I’m sure there are a lot of people that think Smeal and think, ‘This is all about money,’ but there is so much potential for people to have an impact from an environmental or social perspective within the business world.

I think that what the Center is doing to really push for that is awesome. I want to help as much as I can with that transformation.”


Many students are interested in careers that make a difference. Can you share how you came to be doing this work? What sparked your interest in sustainability and how did you make that a focus of your career?

“My interest in sustainability was definitely a personal value that I have always haIn terms of my career, it kind of happened because a lot of things came together at the right time, and I happened to be there.


How I developed my career in the sustainability space has been a lot of self-education, networking and learning about things that are outside the realm of my expertise.


I am an investor with a sustainability expertise in green buildings and the company I work for focuses on real estate. We question things like: How do you think about creating real estate that is more sustainable? and What is the impact of the space you occupy from a human health and well-being perspective?


Building my expertise has involved talking to people, asking questions, getting involved in organizations in the field and having the curiosity to learn more.


I think for a lot of people that have interest in work in sustainability or want to do things that matter, Penn State has an awesome alumni network. There are so many people within the Penn State network that are making a difference. Reach out to them and have a conversation about what their job looks like, what they do, how they got there. Asking those questions and creating a network like that is helpful for any students that are trying to figure out where, from an impact perspective, they can find a career that works well with their interests.”


Transforming business education is something that the Center has been promoting and is a foundation for what it's trying to do. What transformation do you wish to see within business education?

“I think right now there is a very clear distinction between business education and sustainability, and I hope that 10 years down the road, it’s one in the same thing. That’s where the world is going.”


If there was one world issue that you could solve at the snap of your fingers, what would it be?

“Just one?


I hope we can figure out collectively, globally, how to meet the goals of the Paris Agreement. That would be my ‘on brand’ sustainability answer, figuring out how to get carbon emissions under control.


Erik is one of many people at Penn State that are pushing for the university to join in that commitment. Hopefully we have enough champions that are working toward that across a lot of organizations, and we can make some progress.”


What is something surprising about you that most people wouldn’t know?

“I play four musical instruments! I play the piano, saxophone, clarinet, and violin.


I wouldn’t say I’m an expert at it anymore, it’s definitely an occasional thing when I’m at my parents’ house and it’s all there, but from a very young age, that was just something we did.”


Do you have any messages for our students?

“There is a demand out there today for people and companies that are trying to create positive impact – whether it’s on the environmental side or on the social side thinking about things like diversity, equity, and inclusion and how a company works with its community and workforce.
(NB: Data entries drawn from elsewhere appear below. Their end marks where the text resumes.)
(* ===== verification/MeshWorld.v ===== *)
(** * A mesh of runtimes

    The world the programs of [MeshRuntime] run in: the runtimes of a deployment, their
    connections, streams and writer queues, and the records each runtime has published.
    Redis answers anything; so does an endpoint that is not of the deployment, which may dial
    any runtime and send it any frame.  [genuine] are the endpoint ids the deployment's
    runtimes were bound to. *)

From S2P Require Import Prelude Text Nostr SessionDirectory MeshWire Gossip MeshRegistry MeshMembership Concurrent MeshRuntime.

Record Node := {
  nd_membership : MeshMembership;
  nd_peers : gmap RuntimeId PeerEntry;
}.

(** A stream with the frames under way from its opener and to it. *)
Record Stream := {
  st_conn : nat;
  st_opener : RuntimeId;
  st_out : list MeshStreamFrame;
  st_back : list MeshStreamFrame;
}.

(** [w_conns] are pairs of dialer and acceptor; [w_history] are the local records of a bound
    runtime, the latest last. *)
Record World := {
  w_nodes : gmap RuntimeId Node;
  w_history : gmap RuntimeId (list GossipRecord);
  w_conns : list (RuntimeId * RuntimeId);
  w_streams : list Stream;
  w_channels : list (list MeshStreamFrame);
  w_spawned : list (RuntimeId * Loop);
}.

Definition empty_mesh : World :=
  {| w_nodes := ∅; w_history := ∅; w_conns := []; w_streams := []; w_channels := []; w_spawned := [] |}.

Definition put_node (n : RuntimeId) (nd : Node) (w : World) : World :=
  {| w_nodes := <[n := nd]> (w_nodes w); w_history := w_history w; w_conns := w_conns w;
     w_streams := w_streams w; w_channels := w_channels w; w_spawned := w_spawned w |}.

Definition put_membership (n : RuntimeId) (nd : Node) (m : MeshMembership) (w : World) : World :=
  put_node n {| nd_membership := m; nd_peers := nd_peers nd |} w.

Definition put_peers (n : RuntimeId) (nd : Node) (es : gmap RuntimeId PeerEntry) (w : World) : World :=
  put_node n {| nd_membership := nd_membership nd; nd_peers := es |} w.

Definition put_history (n : RuntimeId) (h : list GossipRecord) (w : World) : World :=
  {| w_nodes := w_nodes w; w_history := <[n := h]> (w_history w); w_conns := w_conns w;
     w_streams := w_streams w; w_channels := w_channels w; w_spawned := w_spawned w |}.

Definition set_conns (l : list (RuntimeId * RuntimeId)) (w : World) : World :=
  {| w_nodes := w_nodes w; w_history := w_history w; w_conns := l;
     w_streams := w_streams w; w_channels := w_channels w; w_spawned := w_spawned w |}.

Definition set_streams (l : list Stream) (w : World) : World :=
  {| w_nodes := w_nodes w; w_history := w_history w; w_conns := w_conns w;
     w_streams := l; w_channels := w_channels w; w_spawned := w_spawned w |}.

Definition set_channels (l : list (list MeshStreamFrame)) (w : World) : World :=
  {| w_nodes := w_nodes w; w_history := w_history w; w_conns := w_conns w;
     w_streams := w_streams w; w_channels := l; w_spawned := w_spawned w |}.

Definition spawn_all (n : RuntimeId) (ls : list Loop) (w : World) : World :=
  {| w_nodes := w_nodes w; w_history := w_history w; w_conns := w_conns w;
     w_streams := w_streams w; w_channels := w_channels w;
     w_spawned := w_spawned w ++ ((fun l => (n, l)) <$> ls) |}.

(** The other end of a connection. *)
Definition other_end (n : RuntimeId) (c : RuntimeId * RuntimeId) : RuntimeId :=
  if decide (c.1 = n) then c.2 else c.1.

Definition remote_of (w : World) (n : RuntimeId) (s : StreamRef) : option RuntimeId :=
  other_end n <$> w_conns w !! sr_conn s.

(** A frame added by end [n] of a stream, and the frames that end is still to read. *)
Definition push_frame (n : RuntimeId) (f : MeshStreamFrame) (s : Stream) : Stream :=
  if decide (st_opener s = n)
  then {| st_conn := st_conn s; st_opener := st_opener s; st_out := st_out s ++ [f]; st_back := st_back s |}
  else {| st_conn := st_conn s; st_opener := st_opener s; st_out := st_out s; st_back := st_back s ++ [f] |}.

Definition incoming (n : RuntimeId) (s : Stream) : list MeshStreamFrame :=
  if decide (st_opener s = n) then st_back s else st_out s.

Definition drop_frame (n : RuntimeId) (s : Stream) : Stream :=
  if decide (st_opener s = n)
  then {| st_conn := st_conn s; st_opener := st_opener s; st_out := st_out s; st_back := tail (st_back s) |}
  else {| st_conn := st_conn s; st_opener := st_opener s; st_out := tail (st_out s); st_back := st_back s |}.

Section answers.
Context `{MeshNet} `{Hex} `{HashMapIter} `{RelayKeys}.
Context (genuine : RuntimeId -> Prop).

Definition failed {A E} (r : Result A E) : Prop := exists e, r = Err e.

(** A call of runtime [n] that replaces its membership table. *)
Definition on_membership {R} (n : RuntimeId) (w w' : World) (r : R)
    (f : MeshMembership -> MeshMembership -> R -> Prop) : Prop :=
  exists nd m', w_nodes w !! n = Some nd /\ f (nd_membership nd) m' r /\ w' = put_membership n nd m' w.

Definition reads {R} (n : RuntimeId) (w w' : World) (f : Node -> R -> Prop) (r : R) : Prop :=
  exists nd, w_nodes w !! n = Some nd /\ f nd r /\ w' = w.

Definition fresh_conn (n : RuntimeId) (d : RuntimeId * RuntimeId) (w w' : World) (c : Connection) : Prop :=
  cn_id c = length (w_conns w) /\ cn_remote_id c = other_end n d /\ w' = set_conns (w_conns w ++ [d]) w.

Definition fresh_stream (peer : MeshPeer) (opener : RuntimeId) (w w' : World) (s : StreamRef) : Prop :=
  s = {| sr_conn := mp_conn peer; sr_stream := length (w_streams w) |} /\
  w' = set_streams (w_streams w ++ [{| st_conn := mp_conn peer; st_opener := opener; st_out := []; st_back := [] |}]) w.

Definition sent (n : RuntimeId) (s : StreamRef) (f : MeshStreamFrame) (w w' : World) : Prop :=
  exists st, w_streams w !! sr_stream s = Some st /\
    w' = set_streams (<[sr_stream s := push_frame n f st]> (w_streams w)) w.

Definition received (n : RuntimeId) (s : StreamRef) (f : MeshStreamFrame) (w w' : World) : Prop :=
  exists st rest, w_streams w !! sr_stream s = Some st /\ incoming n st = f :: rest /\
    w' = set_streams (<[sr_stream s := drop_frame n st]> (w_streams w)) w.

Definition mesh_answer (R : Type) (c : MeshCall R) (w w' : World) : R -> Prop :=
  match c in MeshCall R return R -> Prop with
  | Redis _ | Clock | ShuttingDown _ => fun _ => w' = w
  | Bind => fun r => failed r /\ w' = w \/
      exists n, r = Ok n /\ genuine n /\ w_history w !! n = None /\ w' = put_history n [] w
  | Start n m => fun _ =>
      w_nodes w !! n = None /\ w_history w !! n = Some [] /\
      w' = put_history n [local_record m] (put_node n {| nd_membership := m; nd_peers := ∅ |} w)
  | Running n l => fun _ => (n, l) ∈ w_spawned w /\ w' = w
  | Spawn n l => fun _ => w' = spawn_all n [l] w
  | NewChannel n => fun r => r = length (w_channels w) /\ w' = set_channels (w_channels w ++ [[]]) w
  | HasPeer n id => reads n w w' (fun nd r => r = has_peer id (nd_membership nd))
  | ApplyReady n ready => fun r => exists now,
      on_membership n w w' r (fun m m' _ => m' = apply_ready_record now ready m)
  | ApplyGossip n record => fun r =>
      on_membership n w w' r (fun m m' r => (m', r) = apply_gossip_record record m)
  | PeerRecords n => reads n w w' (fun nd r => r = record <$> peer_states (nd_membership nd))
  | LocalRecord n => reads n w w' (fun nd r => r = local_record (nd_membership nd))
  | UpdateLocal n update => fun r => exists nd now h,
      w_nodes w !! n = Some nd /\ w_history w !! n = Some h /\
      (let '(m', local) := update_local now update (nd_membership nd) in
       r = local /\ w' = put_history n (h ++ [local]) (put_membership n nd m' w))
  | StoreDraining n => fun r => on_membership n w w' r (fun m m' _ => m' = store_draining m)
  | MarkState n id s => fun r => on_membership n w w' r (fun m m' _ => m' = mark_connection_state id s m)
  | Count n k id => fun r => on_membership n w w' r (fun m m' _ => m' = record_count k id m)
  | Contains n id => reads n w w' (fun nd r => r = bool_decide (is_Some (nd_peers nd !! id)))
  | GetPeer n id => reads n w w' (fun nd r => r = pe_peer <$> nd_peers nd !! id)
  | Install n peer dialed_by_us => fun r => exists nd,
      w_nodes w !! n = Some nd /\
      match install_entry n peer dialed_by_us (length (w_channels w)) (nd_peers nd) with
      | None => r = false /\ w' = w
      | Some (es, tasks) => r = true /\
          w' = spawn_all n tasks (set_channels (w_channels w ++ [[]]) (put_peers n nd es w))
      end
  | Remove n id => fun r => exists nd, w_nodes w !! n = Some nd /\
      r = bool_decide (is_Some (nd_peers nd !! id)) /\ w' = put_peers n nd (delete id (nd_peers nd)) w
  | SetControlTx n id tx => fun _ => exists nd, w_nodes w !! n = Some nd /\
      w' = put_peers n nd (alter (with_control_tx tx) id (nd_peers nd)) w
  | DrainPeers n => fun _ => exists nd, w_nodes w !! n = Some nd /\ w' = put_peers n nd ∅ w
  | ControlTargets n => reads n w w' (fun nd r =>
      r = (filter (fun e => is_Some (control_tx e.2)) (iter_entries (nd_peers nd))).*1)
  | SendControl n id frame => fun _ => exists nd, w_nodes w !! n = Some nd /\
      (w' = w \/ exists tx q, nd_peers nd !! id ≫= control_tx = Some tx /\ w_channels w !! tx = Some q /\
         length q < CONTROL_QUEUE_DEPTH /\ w' = set_channels (<[tx := q ++ [frame]]> (w_channels w)) w)
  | EndpointConnect n addr => fun r => failed r /\ w' = w \/
      exists c, r = Ok c /\ fresh_conn n (n, ea_id addr) w w' c
  | EndpointAccept n => fun r => (failed r \/ r = Ok None) /\ w' = w \/
      exists c, r = Ok (Some c) /\
        (w_conns w !! cn_id c = Some (cn_remote_id c, n) /\ w' = w \/
         ~ genuine (cn_remote_id c) /\ fresh_conn n (cn_remote_id c, n) w w' c)
  | OpenBi n peer => fun r => failed r /\ w' = w \/ exists s, r = Ok s /\ fresh_stream peer n w w' s
  | AcceptBi n peer => fun r => failed r /\ w' = w \/
      exists s, r = Ok s /\
        (sr_conn s = mp_conn peer /\ (st_conn <$> w_streams w !! sr_stream s = Some (mp_conn peer)) /\ w' = w \/
         ~ genuine (peer_runtime_id peer) /\ fresh_stream peer (peer_runtime_id peer) w w' s)
  | SendFrame n s frame => fun r => failed r /\ w' = w \/ sent n s frame w w'
  | RecvFrame n s => fun r =>
      (failed r \/ r = Ok None \/ exists remote, remote_of w n s = Some remote /\ ~ genuine remote) /\ w' = w \/
      exists f, r = Ok (Some f) /\ received n s f w w'
  | RecvQueue n rx => fun r => r = None /\ w' = w \/
      exists f q, r = Some f /\ w_channels w !! rx = Some (f :: q) /\
        w' = set_channels (<[rx := q]> (w_channels w)) w
  | PeerSendDatagram _ _ _ => fun _ => w' = w
  | RecvDatagram _ _ => fun _ => w' = w
  | InboundHandler _ => fun _ => w' = w
  | OnDatagram _ _ _ | OnSessionStream _ _ _ _ | DrainHuddles _ => fun _ => w' = w
  end.
End answers.
(* ===== verification/MeshCalls.v ===== *)
(** * The calls of a mesh

    For each call what it needs ([call_pre]), what its answer means from then on
    ([call_post]), and that it keeps the invariant of the mesh ([call_ok]). *)

From S2P Require Import Prelude Text Nostr SessionDirectory MeshWire Gossip MeshRegistry MeshMembership Concurrent MeshRuntime MeshWorld MeshWorldProps.

(** An update a runtime makes of its own record. *)
Definition keeps_record (update : GossipRecord -> GossipRecord) : Prop :=
  forall r, gr_runtime_id (update r) = gr_runtime_id r /\ version (update r) = version r /\
    (draining r = true -> draining (update r) = true).

(** The membership a runtime boots with. *)
Definition boot_membership `{RelayKeys} (relay_keypair : Keys) (n : RuntimeId) (m : MeshMembership) : Prop :=
  local_runtime_id m = n /\ gr_runtime_id (local_record m) = n /\ version (local_record m) = 1%N /\
  expected_relay_pubkey m = Some (relay_pubkey relay_keypair) /\ peers m = ∅.

Section calls.
Context `{MeshNet} `{Hex} `{HashMapIter} `{RelayKeys} `{ReadySerde} `{Postcard GossipMessage}.
Context (genuine : RuntimeId -> Prop) (relay_keypair : Keys).
Context (unforgeable : forall ready, rr_relay_pubkey ready = relay_pubkey relay_keypair ->
  verify_ready ready = Ok tt -> genuine (rr_runtime_id ready)).

Notation mesh_inv := (mesh_inv genuine relay_keypair).
Notation mesh_answer := (mesh_answer genuine).
Notation good_record := (good_record genuine).
Notation good_frame := (good_frame genuine).
Notation peer_ok := (peer_ok genuine).
Notation stream_ok := (stream_ok genuine).
Notation loop_ok := (loop_ok genuine).

Definition call_pre (R : Type) (c : MeshCall R) (w : World) : Prop :=
  match c with
  | Start n m => genuine n /\ boot_membership relay_keypair n m
  | Spawn n l => loop_ok w n l
  | ApplyGossip _ r => good_record w r
  | UpdateLocal _ update => keeps_record update
  | Install n peer _ => peer_ok w n peer
  | SendControl _ _ f | SendFrame _ _ f => good_frame w f
  | RecvFrame n s => exists remote, stream_ok w n remote s
  | _ => True
  end.

Definition call_post (R : Type) (c : MeshCall R) (r : R) (w : World) : Prop :=
  match c in MeshCall R return R -> Prop with
  | Bind => fun r => forall n, r = Ok n -> genuine n
  | Running n l => fun _ => loop_ok w n l
  | HasPeer n id => fun r => r = true -> genuine id
  | PeerRecords n => fun rs => Forall (good_record w) rs
  | LocalRecord n => fun r => good_record w r
  | GetPeer n id => fun r => forall p, r = Some p -> peer_ok w n p
  | EndpointConnect n addr => fun r => forall c, r = Ok c ->
      conn_between w (cn_id c) n (cn_remote_id c) /\ cn_remote_id c = ea_id addr
  | EndpointAccept n => fun r => forall c, r = Ok (Some c) -> conn_between w (cn_id c) n (cn_remote_id c)
  | OpenBi n peer | AcceptBi n peer => fun r => forall s, r = Ok s -> sr_conn s = mp_conn peer
  | RecvFrame n s => fun r => forall f, r = Ok (Some f) -> good_frame w f
  | RecvQueue n rx => fun r => forall f, r = Some f -> good_frame w f
  | _ => fun _ => True
  end r.
(* ===== verification/MeshRuns.v ===== *)
(** * Concrete meshes

    Instances of the interfaces of the mesh, a deployment of two runtimes run step by step,
    and the witnesses of the mesh's theorems. *)

From S2P Require Import Prelude Text Nostr SessionDirectory SessionDirectoryProps MeshWire Gossip MeshRegistry MeshMembership GossipProps Concurrent MeshRuntime MeshWorld MeshWorldProps MeshCalls MeshPrograms MeshProps.
From Stdlib Require Import SpecFloat.

(** ** Instances *)

#[local] Existing Instance toy_hex.
#[local] Existing Instance toy_hex_laws.
#[local] Existing Instance map_order.

#[local] Instance toy_net : MeshNet :=
  {| SocketAddr := string; parse_socket_addr := Ok; public_key_from_bytes _ := Ok tt |}.

Definition deployed : list RuntimeId := ["a"; "b"].

Definition bytes_of (s : string) : Bytes := Ascii.N_of_ascii <$> String.list_ascii_of_string s.

(** The relay key has signed the runtimes of the deployment and nothing else. *)
Definition signed_message (id : RuntimeId) : Bytes := bytes_of (attestation_preimage id "relay").

#[local] Instance toy_keys : RelayKeys := {|
  Keys := unit; RelayPublicKey := unit; XOnlyPublicKey := unit; Signature := Bytes;
  public_key _ := tt;
  pubkey_from_hex s := if decide (s = "relay") then Ok tt else Err "unknown key";
  pubkey_to_hex _ := "relay";
  xonly _ := Ok tt;
  signature_from_str s := Ok (bytes_of s);
  sha256_digest := bytes_of;
  sign_schnorr _ m := String.string_of_list_ascii (Ascii.ascii_of_N <$> m);
  verify_schnorr s m _ :=
    if decide (s = m /\ m ∈ signed_message <$> deployed) then Ok tt else Err "bad signature" |}.

Definition toy_key : @Keys toy_keys := tt.

Definition ready_of (id : RuntimeId) : ReadyRecord := ReadyRecord_new id toy_key ["10.0.0.1:3478"] 1 [].

#[local] Instance toy_ready_serde : ReadySerde := {|
  ready_to_string r := Ok (rr_key r);
  ready_from_str s := match List.find (fun id => bool_decide (ready_key id = s)) deployed with
                      | Some id => Ok (ready_of id) | None => Err "no such record" end |}.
If somebody has the technical background and education, they should seek out this demand and fulfill it.


Keep in mind there are so many different things that go into achieving sustainability goals – it's super cross functional. As much as people want to learn about sustainability directly, I think that there are a lot of opportunities across Penn State to learn many ways you can create an impact. Seek out those opportunities.


Whatever issues we’re after, it’s not possible to solve them with one person. It’s not one expertise, it has to be everyone coming together.


You can go out there and influence change and do good things for the world.”